Authors:
Karel Horák
and
Branislav Bošanský
Affiliation:
Faculty of Electrical Engineering and Czech Technical University in Prague, Czech Republic
Keyword(s):
Pursuit-evasion Games, One-sided Partial Observability, Infinite Horizon, Value Iteration, Concurrent Moves.
Related
Ontology
Subjects/Areas/Topics:
Agents
;
Artificial Intelligence
;
Artificial Intelligence and Decision Support Systems
;
Distributed and Mobile Software Systems
;
Enterprise Information Systems
;
Knowledge Engineering and Ontology Development
;
Knowledge-Based Systems
;
Multi-Agent Systems
;
Software Engineering
;
Symbolic Systems
;
Uncertainty in AI
Abstract:
Pursuit-evasion scenarios appear widely in robotics, security domains, and many other real-world situations. We focus on two-player pursuit-evasion games with concurrent moves, infinite horizon, and discounted rewards. We assume that the players have partial observability, however, the evader has an advantage of knowing the current position of pursuer’s units. This setting is particularly interesting for security domains where a robust strategy, maximizing the utility in the worst-case scenario, is often desirable.
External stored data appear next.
(** C7.  [newest] orders a collection by [createdAt] from the latest to the
    earliest and [oldest] from the earliest to the latest, each keeping all
    the notes; when no two notes have the same [createdAt], sorting the
    result of [newest] by [oldest] gives that result reversed. *)
Theorem sortNotes_newest_then_oldest
    (localeCompare : string -> string -> Z) (notes : list Note.t) :
  (StronglySorted (fun a b => (Note.createdAt b <= Note.createdAt a)%Z)
     (sortNotes localeCompare notes newest)
   /\ sortNotes localeCompare notes newest ≡ₚ notes)
  /\ (StronglySorted (fun a b => (Note.createdAt a <= Note.createdAt b)%Z)
        (sortNotes localeCompare notes oldest)
      /\ sortNotes localeCompare notes oldest ≡ₚ notes)
  /\ (List.NoDup (map Note.createdAt notes) ->
      sortNotes localeCompare (sortNotes localeCompare notes newest) oldest
      = rev (sortNotes localeCompare notes newest)).
Proof.
  assert (StronglySorted (fun a b => (Note.createdAt b <= Note.createdAt a)%Z)
            (sortNotes localeCompare notes newest)) as Hnewest.
  { unfold sortNotes.
    eapply StronglySorted_weaken;
      [| apply (sort_StronglySorted (fun a b => Note.createdAt b - Note.createdAt a)%Z)].
    - intros a b Hab. cbv beta in Hab. lia.
    - intros a b. lia.
    - intros a b c. lia. }
  split; [split; [exact Hnewest | apply sort_Permutation]|].
  split; [split; [| apply sort_Permutation]|].
  - unfold sortNotes.
    eapply StronglySorted_weaken;
      [| apply (sort_StronglySorted (fun a b => Note.createdAt a - Note.createdAt b)%Z)].
    + intros a b Hab. cbv beta in Hab. lia.
    + intros a b. lia.
    + intros a b c. lia.
  - intros Hnodup.
    assert (List.NoDup (map Note.createdAt (sortNotes localeCompare notes newest)))
      as Hnodup'.
    { eapply Permutation_NoDup; [|exact Hnodup].
      apply Permutation_map. symmetry. apply sort_Permutation. }
    pose proof (StronglySorted_strict Note.createdAt _ Hnewest Hnodup') as Hstrict.
    unfold sortNotes at 1. apply sort_reverses.
    eapply StronglySorted_weaken; [|exact Hstrict].
    intros a b Hab. cbv beta in Hab. lia.
Qed.

Lemma sortNotes_newest_then_oldest_witness :
  let later :=
    Note.mk "l" "later" "c" [] low task false (sampleInstant + msPerDay) sampleInstant in
  let notes := [bugNote; later] in
  sortNotes defaultCompare (sortNotes defaultCompare notes newest) oldest = [bugNote; later]
  /\ sortNotes defaultCompare notes newest = [later; bugNote].
Proof.
  intros later notes. split; [|reflexivity].
  rewrite (proj2 (proj2 (sortNotes_newest_then_oldest defaultCompare notes))).
  - reflexivity.
  - repeat constructor; cbn; [|tauto].
    intros [H|[]]. vm_compute in H. discriminate.
Defined.

(** ** The lifecycle of a note *)

Lemma generateNoteId_nonempty stamp suffix : generateNoteId stamp suffix <> EmptyString.
Proof. unfold generateNoteId. rewrite app_String. discriminate. Qed.

Lemma handleSave_saved note formData now newId saved :
  handleSave note formData now newId = inr saved ->
  Note.updatedAt saved = now
  /\ Note.createdAt saved = match note with Some n => Note.createdAt n | None => now end
  /\ Note.id saved = match note with
                     | Some n => if JS.truthy (Note.id n) then Note.id n else newId
                     | None => newId
                     end.
Proof.
  unfold handleSave. destruct (0 <? length _)%nat; [discriminate|].
  intros H. injection H as <-. repeat split.
Qed.

Lemma Produced_invariant now note :
  Produced now note ->
  (Note.createdAt note <= Note.updatedAt note <= now)%Z /\ Note.id note <> EmptyString.
Proof.
  induction 1 as [now stamp suffix
                 | now stamp suffix title content tags priority category isFavorite
                 | now stamp suffix formData saved Hsave
                 | t note now stamp suffix formData saved _ [IHt IHid] Hle Hsave
                 | t note now _ [IHt IHid] Hle].
  - cbn. split; [lia | apply generateNoteId_nonempty].
  - cbn. split; [lia | apply generateNoteId_nonempty].
  - apply handleSave_saved in Hsave as (-> & -> & ->).
    split; [lia | apply generateNoteId_nonempty].
  - apply handleSave_saved in Hsave as (-> & -> & ->).
    split; [lia|]. apply truthy_true in IHid. rewrite IHid.
    apply truthy_true. exact IHid.
  - cbn. split; [lia | exact IHid].
Qed.

Lemma handleToggleFavorite_toggled notes id now toggled :
  handleToggleFavorite notes id now = Some toggled ->
  exists note, In note notes /\ Note.id note = id /\ toggled = toggledNote note now.
Proof.
  unfold handleToggleFavorite.
  destruct (List.find _ notes) as [note|] eqn:Hfind; [|discriminate].
  intros [= <-]. apply find_some in Hfind as [Hin Hid].
  apply String.eqb_eq in Hid. exists note. repeat split; assumption.
Qed.
Lemma NewDB_again_witness :
  NewDB sampleEnv "/app" sampleOptions emptyWorld
    = (Ok (Some sampleDB, None), snd (NewDB sampleEnv "/app" sampleOptions emptyWorld)) /\
  dropExisting sampleDB = false /\
  ledger (snd (NewDB sampleEnv "/app" sampleOptions
                 (snd (NewDB sampleEnv "/app" sampleOptions emptyWorld))))
    = ledger (snd (NewDB sampleEnv "/app" sampleOptions emptyWorld)).
Proof.
  assert (N : NewDB sampleEnv "/app" sampleOptions emptyWorld
              = (Ok (Some sampleDB, None),
                 snd (NewDB sampleEnv "/app" sampleOptions emptyWorld)))
    by (vm_compute; reflexivity).
  split; [exact N|]. split; [reflexivity|].
  exact (proj1 (NewDB_again sampleEnv "/app" sampleOptions emptyWorld sampleDB _ _
                  N eq_refl (incl_refl _))).
Defined.

(** * When nothing fails *)

Section Sound.

Variable env : Env.
Hypothesis sound : forall l t c, fault env l t c = None.






End Sound.




(** The object literals the gateway commands answer with. *)
Record CommandResult : Type := mkResult {
  success : bool;
  gateway : option nat;
  message : option string;
  error : option string
}.

(** The answer for an origin that the controller's directory holds. *)
Definition already_exists (l : nat) : CommandResult :=
  mkResult true (Some l) (Some "Gateway already exists for this origin") None.

Definition exn_message (e : exn) : option string :=
  match e with
  | TypeError msg | Error msg => Some msg
  | RequestFailure _ _ _ _ | ThrownUndefined => None
  end.

(** [createAPIGatewayForURL(url, config)] *)
Definition createAPIGatewayForURL `{URLApi} `{ChromeRuntime}
    (u : string) (c : Config) (pm : ProxyManager) (s : Store)
    : CommandResult * ProxyManager * Store :=
  match new_URL u with
  | None => (mkResult false None None (Some "Invalid URL"), pm, s)
  | Some parsedUrl =>
      let origin := origin parsedUrl in
      match activeGateways pm !! origin with
      | Some l =>
          (already_exists l, pm, s)
      | None =>
          let gatewayConfig :=
            {| cfg_timeout := Some (num_or (cfg_timeout c) 30000);
               cfg_retries := Some (num_or (cfg_retries c) 3);
               cfg_headers :=
                 Some (default ∅ (cfg_headers c)
                       ∪ {[ "Origin" := runtime_getURL "";
                            "X-Extension-Id" := runtime_id ]});
               cfg_rateLimit := cfg_rateLimit c;
               cfg_caching :=
                 Some (default (mkCacheConfig (Some 300000) (Some 50))
                               (cfg_caching c));
               cfg_authentication := cfg_authentication c;
               cfg_interceptors := cfg_interceptors c |} in
          let templateName :=
            if includes u "graphql" then "graphql"
            else if includes u "ws://" || includes u "wss://" then "websocket"
            else "rest" in
          match createFromTemplate origin templateName gatewayConfig
                  (gatewayFactory pm) s with
          | Throw e => (mkResult false None None (exn_message e), pm, s)
          | Normal (l, f, s') =>
              let s'' :=
                mkStore
                  (alter (fun g => addResponseInterceptor StatsInterceptor
                                     (addRequestInterceptor
                                        ProxyRoutingInterceptor g))
                         l (objs s'))
                  (next s') in
              (mkResult true (Some l) (Some ("Gateway created for " ++ origin))
                 None,
               set_activeGateways (<[origin := l]> (activeGateways pm))
                 (set_gatewayFactory f pm),
               s'')
          end
      end
  end.

(** [removeGateway(url)] *)
Definition removeGateway `{URLApi} (u : string) (pm : ProxyManager)
    : CommandResult * ProxyManager :=
  match new_URL u with
  | None => (mkResult false None None (Some "Invalid URL"), pm)
  | Some parsedUrl =>
      let origin := origin parsedUrl in
      match activeGateways pm !! origin with
      | Some _ =>
          (mkResult true None (Some ("Gateway removed for " ++ origin)) None,
           set_activeGateways (delete origin (activeGateways pm)) pm)
      | None => (mkResult false None None (Some "Gateway not found"), pm)
      end
  end.

(** [handleTabUrlChange(tabId, url)] *)
Definition handleTabUrlChange `{URLApi} `{ChromeRuntime} (rnd : Z)
    (tabId : Z) (u : string) (pm : ProxyManager) (s : Store)
    : ProxyManager * Store :=
  if negb (shouldAutoRotate pm u) then (pm, s)
  else
    match new_URL u with
    | None => (pm, s)
    | Some parsedUrl =>
        let domain := hostname parsedUrl in
        if bool_decide (tabProxyMap pm !! tabId = Some domain) then (pm, s)
        else
          let pm := rotateProxy rnd pm in
          let pm := set_tabProxyMap (<[tabId := domain]> (tabProxyMap pm)) pm in
          if autoCreateGateways pm then
            let '(_, pm, s) := createAPIGatewayForURL u empty_config pm s in
            (pm, s)
          else (pm, s)
    end.

(* ===================================================================== *)
(** * Worked inputs                                                       *)
(* ===================================================================== *)

Definition target (h : string) : ProxyEndpoint := mkProxy h 8080 "http" None.

(** A controller with one target, threshold 2, rotation enabled. *)
Definition two_per_rotation : ProxyManager :=
  enable
    (updateRotationFrequency 2
       (updateProxyEndpoints [target "10.0.0.1"] (ProxyManager_new 0))).

(** The controller once its target list has been emptied. *)
Definition no_targets : ProxyManager :=
  updateProxyEndpoints [] (ProxyManager_new 0).

(** An empty whitelist and the single blacklist entry [localhost]. *)
Definition shop_policy : ProxyManager :=
  set_autoRotateBlacklist ["localhost"] (ProxyManager_new 0).

(** A cache of at most two entries after [k1] and [k2] were stored at times
    1 and 2. *)
Definition cache_of_two : CacheManager :=
  CacheManager_set 2 "k2" (VString "v2")
    (CacheManager_set 1 "k1" (VString "v1")
       (CacheManager_new (mkCacheConfig (Some 1000) (Some 2)))).

(** A client of the reference platform with [retries = 2], and a network on
    which every call fails, each attempt with an error of its own. *)
Definition retry_twice_client : APIGateway :=
  @APIGateway_new reference_URL "https://api.example.com"
    (mkConfig None (Some 2) None None None None None).

Definition attempt_error (i : Z) : exn :=
  Error (if i =? 2 then "third attempt failed" else "an earlier attempt failed").

Definition always_failing : Network := fun i _ => Throw (attempt_error i).

(** A client with the default configuration, and per-call options whose
    headers ask for plain text. *)
Definition example_client : APIGateway :=
  @APIGateway_new reference_URL "https://api.example.com" empty_config.

Definition text_plain_options : Options :=
  mkOptions (Some {[ "Content-Type" := "text/plain" ]}) None None None None.

(** An extension identity. *)
Definition example_runtime : ChromeRuntime :=
  {| runtime_id := "abcdefghijklmnop";
     runtime_getURL := fun path => "chrome-extension://abcdefghijklmnop/" ++ path |}.

Definition empty_store : Store := mkStore ∅ 0.

(** A controller that already holds the client at location 0 for the
    origin [https://api.example.com], and a registry that does. *)
Definition controller_with_client : ProxyManager :=
  set_activeGateways {[ "https://api.example.com" := 0%nat ]} (ProxyManager_new 0).

Definition registry_with_client : APIGatewayFactory :=
  set_gateways {[ "https://api.example.com" := 0%nat ]} APIGatewayFactory_new.

Definition store_with_client : Store :=
  snd (alloc example_client empty_store).

Definition nine_retries : Config :=
  mkConfig (Some 1000) (Some 9) None None None None None.

(* ===================================================================== *)
(** * Further operations of the controller                                *)
(* ===================================================================== *)

Definition set_apiGateways (v : list string) (pm : ProxyManager) : ProxyManager :=
  mkProxyManager
    (proxyEndpoints pm) (currentProxyIndex pm) (isEnabled pm)
    (rotationMode pm) (requestCount pm) (rotateEveryNRequests pm)
    v (gatewayFactory pm) (activeGateways pm)
    (autoRotateMode pm) (autoRotateWhitelist pm) (autoRotateBlacklist pm)
    (tabProxyMap pm) (autoCreateGateways pm) (stats pm).

(** [arr.includes(x)] on an array of strings. *)
Definition array_includes (x : string) (arr : list string) : bool :=
  existsb (String.eqb x) arr.


(** [addAPIGateway(gatewayUrl)] *)
Definition addAPIGateway (gatewayUrl : string) (pm : ProxyManager) : ProxyManager :=
  if negb (array_includes gatewayUrl (apiGateways pm)) then
    set_apiGateways (apiGateways pm ++ [gatewayUrl]) pm
  else pm.



(** A run of [rotateProxy()] calls, one draw of [Math.random()] for each. *)
Definition rotateProxies (draws : list Z) (pm : ProxyManager) : ProxyManager :=
  fold_left (fun st rnd => rotateProxy rnd st) draws pm.

(** The template [createAPIGatewayForURL] picks for a URL. *)
Definition template_for (u : string) : string :=
  if includes u "graphql" then "graphql"
  else if includes u "ws://" || includes u "wss://" then "websocket"
  else "rest".

(** The two interceptors [createAPIGatewayForURL] installs. *)
Definition install_interceptors (g : APIGateway) : APIGateway :=
  addResponseInterceptor StatsInterceptor
    (addRequestInterceptor ProxyRoutingInterceptor g).

(** ** Further worked inputs *)

(** Three targets, sequential policy, index 0. *)
Definition three_targets : ProxyManager :=
  updateProxyEndpoints [target "A"; target "B"; target "C"] (ProxyManager_new 0).

(** Three targets and two gateway URLs, rotated twice: index 2. *)
Definition three_targets_two_gateways : ProxyManager :=
  rotateProxies [0; 0]
    (addAPIGateway "https://g2.example.com"
       (addAPIGateway "https://g1.example.com" three_targets)).

(** Rotation enabled with the threshold set to zero. *)
Definition zero_threshold : ProxyManager :=
  enable (updateRotationFrequency 0 three_targets).

(** Auto-rotation restricted to [example.com]. *)
Definition example_only : ProxyManager :=
  addToWhitelist "example.com" (ProxyManager_new 0).
(** * The tile/turn engine of the GWC 2024 map puzzle (main.py)

    A shallow embedding of [main.py]: tiles, items, blocks, the map builder,
    the player and [take_turn], together with the level catalogue.

    Conventions.
    - Python integers are [Z]; list subscripts follow Python (a negative
      subscript counts from the end, anything else out of range raises
      [IndexError]).
    - The player and the map are mutable objects; the code is embedded in a
      state-and-exception monad [M] over a [World] holding the player, the
      map it points to, the pending console input and a log of the calls the
      properties talk about ([Block.enter], [Block.leave], [Player.lose],
      [Player.win] and the dehydration branch).  A raised exception keeps the
      mutations done before it, as in Python.
    - A block object is referred to by its (row, column) place in
      [Map.blocks]; every tile and item is created with the block that owns
      it ([tilegen(self)], [item(self)], [Water(self.block)]), so the
      back-reference [self.block] of a tile or an item is that place.
    - Drawing calls and [print] output are not part of the model. *)

From Stdlib Require Import ZArith.
From stdpp Require Import base strings list gmap.

Local Open Scope Z_scope.

(** ** Data *)

Inductive TileType :=
  | Grass | Ice | Water | Rock | RockFloor | Teleporter | Sludge | Lava
  | HealBlock | OneTimeHeal | QuickSand.

(** [Item] is the base class (its [enter] does nothing), [Key] its subclass. *)
Inductive Item := PlainItem | Key.

Record Block := mkBlock {
  Block_tiletype : TileType;
  Block_item : option Item;
  Block_has_player : bool;
  Block_x : Z;
  Block_y : Z
}.

Record Player := mkPlayer {
  health : Z;
  currency : Z;
  hydration : Z;
  inventory : list string;
  Player_x : Z;
  Player_y : Z;
  game_over : bool;
  chosen_level : option string;
  move_direction : option string
}.

Record Map := mkMap {
  Map_name : string;
  win_condition : Player -> bool;
  blocks : list (list Block)
}.

(** One entry of the [maps] dictionary. *)
Record Template := mkTemplate {
  player_start_x : Z;
  player_start_y : Z;
  tpl_win_condition : Player -> bool;
  tpl_terrain : list (list Z);
  tpl_items : list (list Z)
}.

Inductive exn := IndexError | KeyError | ZeroDivisionError | EOFError | AttributeError.

Inductive result (A : Type) :=
  | Ret (a : A)
  | Raise (e : exn).
Arguments Ret {A} a.
Arguments Raise {A} e.

Inductive Event :=
  | CallEnter (bx by_ : Z)
  | CallLeave (bx by_ : Z)
  | CallLose
  | CallWin
  | Dehydrated.

Record World := mkWorld {
  player : Player;
  map : option Map;
  stdin : list string;
  trace : list Event
}.

#[global] Instance TileType_eq_dec : EqDecision TileType.
Proof. solve_decision. Defined.
#[global] Instance Item_eq_dec : EqDecision Item.
Proof. solve_decision. Defined.
#[global] Instance Block_eq_dec : EqDecision Block.
Proof. solve_decision. Defined.
#[global] Instance exn_eq_dec : EqDecision exn.
Proof. solve_decision. Defined.
#[global] Instance Event_eq_dec : EqDecision Event.
Proof. solve_decision. Defined.

(** ** Field updates *)

Definition set_health (v : Z) (p : Player) : Player :=
  mkPlayer v (currency p) (hydration p) (inventory p) (Player_x p) (Player_y p)
           (game_over p) (chosen_level p) (move_direction p).
Definition set_currency (v : Z) (p : Player) : Player :=
  mkPlayer (health p) v (hydration p) (inventory p) (Player_x p) (Player_y p)
           (game_over p) (chosen_level p) (move_direction p).
Definition set_hydration (v : Z) (p : Player) : Player :=
  mkPlayer (health p) (currency p) v (inventory p) (Player_x p) (Player_y p)
           (game_over p) (chosen_level p) (move_direction p).
Definition set_inventory (v : list string) (p : Player) : Player :=
  mkPlayer (health p) (currency p) (hydration p) v (Player_x p) (Player_y p)
           (game_over p) (chosen_level p) (move_direction p).
Definition set_x (v : Z) (p : Player) : Player :=
  mkPlayer (health p) (currency p) (hydration p) (inventory p) v (Player_y p)
           (game_over p) (chosen_level p) (move_direction p).
Definition set_y (v : Z) (p : Player) : Player :=
  mkPlayer (health p) (currency p) (hydration p) (inventory p) (Player_x p) v
           (game_over p) (chosen_level p) (move_direction p).
Definition set_game_over (v : bool) (p : Player) : Player :=
  mkPlayer (health p) (currency p) (hydration p) (inventory p) (Player_x p) (Player_y p)
           v (chosen_level p) (move_direction p).
Definition set_chosen_level (v : option string) (p : Player) : Player :=
  mkPlayer (health p) (currency p) (hydration p) (inventory p) (Player_x p) (Player_y p)
           (game_over p) v (move_direction p).
Definition set_move_direction (v : option string) (p : Player) : Player :=
  mkPlayer (health p) (currency p) (hydration p) (inventory p) (Player_x p) (Player_y p)
           (game_over p) (chosen_level p) v.

Definition Block_with_tile (t : TileType) (b : Block) : Block :=
  mkBlock t (Block_item b) (Block_has_player b) (Block_x b) (Block_y b).
Definition Block_with_item (i : option Item) (b : Block) : Block :=
  mkBlock (Block_tiletype b) i (Block_has_player b) (Block_x b) (Block_y b).
Definition Block_with_has_player (f : bool) (b : Block) : Block :=
  mkBlock (Block_tiletype b) (Block_item b) f (Block_x b) (Block_y b).

Definition with_player (p : Player) (w : World) : World :=
  mkWorld p (map w) (stdin w) (trace w).
Definition with_map (m : option Map) (w : World) : World :=
  mkWorld (player w) m (stdin w) (trace w).
Definition with_stdin (l : list string) (w : World) : World :=
  mkWorld (player w) (map w) l (trace w).
Definition with_trace (t : list Event) (w : World) : World :=
  mkWorld (player w) (map w) (stdin w) t.
Definition Map_with_blocks (bl : list (list Block)) (m : Map) : Map :=
  mkMap (Map_name m) (win_condition m) bl.

(** ** The monad *)

Definition M (A : Type) : Type := World -> result A * World.

#[global] Instance M_ret : MRet M := fun A a w => (Ret a, w).
#[global] Instance M_bind : MBind M := fun A B f m w =>
  match m w with
  | (Ret a, w') => f a w'
  | (Raise e, w') => (Raise e, w')
  end.

Definition raise {A} (e : exn) : M A := fun w => (Raise e, w).
Definition get_player : M Player := fun w => (Ret (player w), w).
Definition modify_player (f : Player -> Player) : M unit :=
  fun w => (Ret tt, with_player (f (player w)) w).
Definition emit (ev : Event) : M unit :=
  fun w => (Ret tt, with_trace (trace w ++ [ev]) w).
(** [self.map.<attr>]: [AttributeError] while [map] is still [None]. *)
Definition get_map : M Map := fun w =>
  match map w with
  | Some m => (Ret m, w)
  | None => (Raise AttributeError, w)
  end.
Definition put_map (m : Map) : M unit := fun w => (Ret tt, with_map (Some m) w).
(** [raw_input(...)]: the next pending line, [EOFError] when there is none. *)
Definition raw_input : M string := fun w =>
  match stdin w with
  | [] => (Raise EOFError, w)
  | l :: ls => (Ret l, with_stdin ls w)
  end.

(** ** Python subscripts *)

(** The place a subscript [i] denotes in a sequence of length [n]. *)
Definition py_norm (n : nat) (i : Z) : option nat :=
  if (0 <=? i) && (i <? Z.of_nat n) then Some (Z.to_nat i)
  else if (i <? 0) && (- Z.of_nat n <=? i) then Some (Z.to_nat (i + Z.of_nat n))
  else None.

Definition py_index {A} (l : list A) (i : Z) : result A :=
  match py_norm (length l) i with
  | Some k => match l !! k with Some a => Ret a | None => Raise IndexError end
  | None => Raise IndexError
  end.

(** A reference to the block object [self.map.blocks[yy][xx]]. *)
Definition BlockRef : Type := nat * nat.

Definition locate_in (bl : list (list Block)) (yy xx : Z) : result BlockRef :=
  match py_norm (length bl) yy with
  | None => Raise IndexError
  | Some r =>
      match bl !! r with
      | None => Raise IndexError
      | Some row =>
          match py_norm (length row) xx with
          | None => Raise IndexError
          | Some c => Ret (r, c)
          end
      end
  end.

Definition locate (yy xx : Z) : M BlockRef := fun w =>
  match map w with
  | Some m => (locate_in (blocks m) yy xx, w)
  | None => (Raise AttributeError, w)
  end.

Definition block_at (bl : list (list Block)) (ref : BlockRef) : option Block :=
  row ← bl !! ref.1; row !! ref.2.

Definition alter_block (f : Block -> Block) (ref : BlockRef)
    (bl : list (list Block)) : list (list Block) :=
  alter (alter f ref.2) ref.1 bl.

Definition read_block (ref : BlockRef) : M Block :=
  m ← get_map;
  match block_at (blocks m) ref with
  | Some b => mret b
  | None => raise IndexError
  end.

Definition modify_block (ref : BlockRef) (f : Block -> Block) : M unit := fun w =>
  match map w with
  | Some m => (Ret tt, with_map (Some (Map_with_blocks (alter_block f ref (blocks m)) m)) w)
  | None => (Raise AttributeError, w)
  end.

(** The exception monad of code that does not touch the world. *)
#[global] Instance result_ret : MRet result := fun A a => Ret a.
#[global] Instance result_bind : MBind result := fun A B f r =>
  match r with
  | Ret a => f a
  | Raise e => Raise e
  end.

Definition lift {A} (r : result A) : M A := fun w => (r, w).

(** [d[k]] on a dictionary. *)
Definition dict_get `{Countable K} {V} (d : gmap K V) (k : K) : result V :=
  match d !! k with
  | Some v => Ret v
  | None => Raise KeyError
  end.

(** ** Tiles *)

(** [Player.has]. *)
Definition Player_has (name : string) (p : Player) : bool :=
  bool_decide (name ∈ inventory p).

(** [Player.claim]. *)
Definition Player_claim (name : string) : M unit :=
  modify_player (fun p => set_inventory (inventory p ++ [name]) p).

(** [can_enter] of each tile class: [Water] and [Rock] override the default. *)
Definition TileType_can_enter (t : TileType) (p : Player) : bool :=
  match t with
  | Water => Player_has "flippers" p
  | Rock => false
  | _ => true
  end.

(** [can_leave]: no tile class overrides the default. *)
Definition TileType_can_leave (t : TileType) (p : Player) : bool := true.

(** [Block.set_tile], [Block.set_item]. *)
Definition Block_set_tile (self : BlockRef) (t : TileType) : M unit :=
  modify_block self (Block_with_tile t).
Definition Block_set_item (self : BlockRef) (i : option Item) : M unit :=
  modify_block self (Block_with_item i).

(** [enter] of each tile class; [self_block] is the tile's [self.block]. *)
Definition TileType_enter (t : TileType) (self_block : BlockRef) : M unit :=
  match t with
  | Water => modify_player (set_hydration 100)
  | Sludge => modify_player (fun p => set_health (health p - 8) p)
  | _ => mret tt
  end.

(** [leave] of each tile class: only [Ice] overrides the default. *)
Definition TileType_leave (t : TileType) (self_block : BlockRef) : M unit :=
  match t with
  | Ice => Block_set_tile self_block Water
  | _ => mret tt
  end.

(** ** Items *)

Definition item_name (i : Item) : string :=
  match i with
  | PlainItem => "unset"
  | Key => "key"
  end.

(** [Item.claim]. *)
Definition Item_claim (i : Item) (self_block : BlockRef) : M unit :=
  Player_claim (item_name i);;
  Block_set_item self_block None.

(** [enter] of each item class. *)
Definition Item_enter (i : Item) (self_block : BlockRef) : M unit :=
  match i with
  | PlainItem => mret tt
  | Key => Item_claim Key self_block
  end.

(** ** Blocks *)

Definition Block_can_enter (self : BlockRef) : M bool :=
  b ← read_block self;
  p ← get_player;
  mret (TileType_can_enter (Block_tiletype b) p).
We provide, to the best of our knowledge, the first algorithm that provably converges to the value of a partially observable pursuit-evasion game with infinite horizon. Our algorithm extends well-known value iteration algorithm by exploiting that (1) value functions of our game depend only on the position of the pursuer and the belief he has about the position of the evader, and (2) that these functions are piecewise linear and convex in the belief space.